(Saved data entries)
(** ** Merging a free block with its neighbours *)
Definition join_right (b : blk) (r : list blk) : blk * list blk :=
  match r with
  | c :: r' => if busy c then (b, r) else (mkBlk (blen b + blen c) false, r')
  | [] => (b, r)
  end.
Lemma join_right_facts b r :
  busy b = false → no_holes_from true r →
  let '(b', r') := join_right b r in
  busy b' = false ∧ no_holes_from false r' ∧ used_total r' = used_total r ∧
  blen b' + total r' = blen b + total r.
Proof.
  intros Hb Hr. destruct r as [|c r]; simpl in *; [done|]. destruct Hr as [_ Hr].
  destruct (busy c) eqn:Ec; simpl.
  - rewrite Ec. repeat split; [done|by right|done].
  - repeat split; [|lia]. destruct r; simpl in *; [done|]. by destruct Hr as [[|] ?]; auto.
Qed.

Assignment ▸ Return the lines above, from the one containing "busy b' = false" to the end, exactly as they stand.

Response ▸
  busy b' = false ∧ no_holes_from false r' ∧ used_total r' = used_total r ∧
  blen b' + total r' = blen b + total r.
Proof.
  intros Hb Hr. destruct r as [|c r]; simpl in *; [done|]. destruct Hr as [_ Hr].
  destruct (busy c) eqn:Ec; simpl.
  - rewrite Ec. repeat split; [done|by right|done].
  - repeat split; [|lia]. destruct r; simpl in *; [done|]. by destruct Hr as [[|] ?]; auto.
Qed.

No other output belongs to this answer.